Acrylamide induces apoptosis via ERS and autophagy
1. Department of Health Toxicology,MOE Key Lab of Environment and Health,School of Public Health,Tongji Medical College,Huazhong University of Science and Technology2. Experimental Teaching Center of PreventiveMedicineSchool of PublicHealth,TongjiMedical College,Huazhong University of Science & Technology
摘要：Acrylamide（ACR） has obvious neurotoxicity in human by causing apoptosis, endoplasmic reticulum stress, and autophagy, but the relationships among were still unclear.

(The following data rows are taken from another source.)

(** Subtraction of two Numbers below 2^(K-1) in size is off by at most
    2^(K-51). *)
Lemma sub_close (x y : JS.number) (K : Z) :
  (-1022 <= K <= 1023)%Z ->
  is_finite x = true -> is_finite y = true ->
  low_exponent x -> low_exponent y ->
  - powerRZ 2 (K - 1) < value x < powerRZ 2 (K - 1) ->
  - powerRZ 2 (K - 1) < value y < powerRZ 2 (K - 1) ->
  is_finite (JS.sub x y) = true
  /\ low_exponent (JS.sub x y)
  /\ value x - value y - powerRZ 2 (K - 51) <= value (JS.sub x y)
     <= value x - value y + powerRZ 2 (K - 51).
Proof.
  intros HK Hx Hy Lx Ly Bx By. pose proof (p2_pos (K - 51)) as H23.
  destruct x as [sx| | |sx mx ex]; try discriminate;
    destruct y as [sy| | |sy my ey]; try discriminate.
  - unfold JS.sub, SFsub.
    destruct sx, sy; cbn [value is_finite low_exponent];
      (split; [reflexivity|]); (split; [exact I|]); lra.
  - unfold JS.sub, SFsub. split; [reflexivity|]. split; [exact Ly|].
    rewrite !value_finite. cbn [value]. destruct sy; cbn [negb]; lra.
  - unfold JS.sub, SFsub. split; [reflexivity|]. split; [exact Lx|]. cbn [value]. lra.
  - unfold JS.sub, SFsub, JS.prec, JS.emax.
    set (ez := Z.min ex ey).
    pose proof (shl_align_value mx ex ez ltac:(subst ez; lia)) as Hax.
    pose proof (shl_align_value my ey ez ltac:(subst ez; lia)) as Hay.
    set (ax := fst (shl_align mx ex ez)) in *.
    set (ay := fst (shl_align my ey ez)) in *.
    set (Z0 := (cond_Zopp sx (Zpos ax) - cond_Zopp sy (Zpos ay))%Z).
    assert (HZ : IZR Z0 * powerRZ 2 ez
                 = value (S754_finite sx mx ex) - value (S754_finite sy my ey)).
    { subst Z0. rewrite minus_IZR, Rmult_minus_distr_r, !cond_Zopp_value, !value_finite.
      rewrite Hax, Hay. reflexivity. }
    set (vx := value (S754_finite sx mx ex)) in *.
    set (vy := value (S754_finite sy my ey)) in *.
    pose proof (p2_succ (K - 1)) as H28. replace (K - 1 + 1)%Z with K in H28 by lia.
    destruct Z0 as [|m|m]; cbn [binary_normalize].
    + split; [reflexivity|]. split; [exact I|]. cbn [value]. lra.
    + destruct (binary_round_close false m ez K HK) as (mf & ef & H0 & Hlow & Hr & Hc); [lra|].
      rewrite Hr. destruct (value_number_of false mf ef H0 Hlow) as (Hv & Hfin & Hl).
      split; [exact Hfin|]. split; [exact Hl|]. rewrite Hv. lra.
    + assert (Hneg : IZR (Zpos m) * powerRZ 2 ez = - (vx - vy)).
      { rewrite <- HZ. change (Zneg m) with (- Zpos m)%Z. rewrite opp_IZR. lra. }
      destruct (binary_round_close true m ez K HK) as (mf & ef & H0 & Hlow & Hr & Hc); [lra|].
      rewrite Hr. destruct (value_number_of true mf ef H0 Hlow) as (Hv & Hfin & Hl).
      split; [exact Hfin|]. split; [exact Hl|]. rewrite Hv. lra.
Qed.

This study aimed to investigate the roles of ERS and autophagy in vitro, to further demonstrate the mechanism of ACR neurotoxicity. In present study, different doses of ACR were set, to value ACR toxicity, then the PERK inhibitor and autophagy inhibitor, GSK2606414 and 3-Methyladenine, were used separately to inhibit ERS and autophagy activation under ACR treatment. With the increases of ACR dose, the cell viability and apoptotic rate dose-dependently decreased. After ERS inhibition, the apoptosis and autophagy caused by ACR were alleviated, showing reduced apoptotic rate, and down-regulated levels of Bax, Beclin1, LC3-Ⅱ/LC3-Ⅰ. While the autophagy inhibition deteriorated apoptosis, with up-regulated apoptotic rate, and increased Bax, indicating ACR caused autophagy by activating PERK pathway of ERS, and induced apoptosis finally. This study helps to provide experimental basis for exploring potential molecular targets for the prevention and control of ACR toxicity.